** Opening THE DATA block **
Lemma bound_fin x : f64_num x → (- pow2 1024 < f64_R x < pow2 1024)%R → f64_fin x.
Proof.
  intros Hx Hb. split; [done |]. destruct Hx as [_ Hn].
  destruct x as [| [] | | ]; try done; cbn [f64_R] in Hb; lra.
Qed.

(** ** Rounding *)

(** [v] lies at the place [l] between [m] and [m + 1]. *)
Definition located (m : Z) (l : location) (v : R) : Prop :=
  match l with
  | loc_Exact => v = IZR m
  | loc_Inexact Lt => IZR m < v < IZR m + / 2
  | loc_Inexact Eq => v = IZR m + / 2
  | loc_Inexact Gt => IZR m + / 2 < v < IZR m + 1
  end%R.

Definition located_record (r : shr_record) (v : R) : Prop :=
  (0 <= shr_m r)%Z ∧ located (shr_m r) (loc_of_shr_record r) v.

Lemma located_of_loc m l v :
  (0 <= m)%Z → located m l v → located_record (shr_record_of_loc m l) v.
Proof. intros Hm Hl. destruct l as [| []]; by split. Qed.

Lemma located_floor m l v : located m l v → (IZR m <= v < IZR m + 1)%R.
Proof. destruct l as [| []]; simpl; lra. Qed.

Lemma shr_1_located r v : located_record r v → located_record (shr_1 r) (v / 2).
Proof.
  destruct r as [m rr ss]. intros [Hm Hl]. cbn [shr_m] in *.
  destruct m as [| [p | p |] |]; [| | | | lia]; cbn [shr_1]; (split; [simpl; lia |]).
  all: cbn [shr_m loc_of_shr_record located] in *.
  - destruct rr, ss; simpl in *; lra.
  - assert (IZR (Z.pos p~1) = 2 * IZR (Z.pos p) + 1)%R as Hp
      by (rewrite (Pos2Z.inj_xI p), plus_IZR, mult_IZR; done).
    destruct rr, ss; cbn [orb located] in *; lra.
  - assert (IZR (Z.pos p~0) = 2 * IZR (Z.pos p))%R as Hp by (rewrite (Pos2Z.inj_xO p), mult_IZR; done).
    destruct rr, ss; cbn [orb located] in *; lra.
  - destruct rr, ss; simpl in *; lra.
Qed.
** Closing THE DATA block **
* WHAT IS EXPECTED *
Print out all of the records above, word for word.

* WORKED SOLUTION *
Lemma bound_fin x : f64_num x → (- pow2 1024 < f64_R x < pow2 1024)%R → f64_fin x.
Proof.
  intros Hx Hb. split; [done |]. destruct Hx as [_ Hn].
  destruct x as [| [] | | ]; try done; cbn [f64_R] in Hb; lra.
Qed.

(** ** Rounding *)

(** [v] lies at the place [l] between [m] and [m + 1]. *)
Definition located (m : Z) (l : location) (v : R) : Prop :=
  match l with
  | loc_Exact => v = IZR m
  | loc_Inexact Lt => IZR m < v < IZR m + / 2
  | loc_Inexact Eq => v = IZR m + / 2
  | loc_Inexact Gt => IZR m + / 2 < v < IZR m + 1
  end%R.

Definition located_record (r : shr_record) (v : R) : Prop :=
  (0 <= shr_m r)%Z ∧ located (shr_m r) (loc_of_shr_record r) v.

Lemma located_of_loc m l v :
  (0 <= m)%Z → located m l v → located_record (shr_record_of_loc m l) v.
Proof. intros Hm Hl. destruct l as [| []]; by split. Qed.

Lemma located_floor m l v : located m l v → (IZR m <= v < IZR m + 1)%R.
Proof. destruct l as [| []]; simpl; lra. Qed.

Lemma shr_1_located r v : located_record r v → located_record (shr_1 r) (v / 2).
Proof.
  destruct r as [m rr ss]. intros [Hm Hl]. cbn [shr_m] in *.
  destruct m as [| [p | p |] |]; [| | | | lia]; cbn [shr_1]; (split; [simpl; lia |]).
  all: cbn [shr_m loc_of_shr_record located] in *.
  - destruct rr, ss; simpl in *; lra.
  - assert (IZR (Z.pos p~1) = 2 * IZR (Z.pos p) + 1)%R as Hp
      by (rewrite (Pos2Z.inj_xI p), plus_IZR, mult_IZR; done).
    destruct rr, ss; cbn [orb located] in *; lra.
  - assert (IZR (Z.pos p~0) = 2 * IZR (Z.pos p))%R as Hp by (rewrite (Pos2Z.inj_xO p), mult_IZR; done).
    destruct rr, ss; cbn [orb located] in *; lra.
  - destruct rr, ss; simpl in *; lra.
Qed.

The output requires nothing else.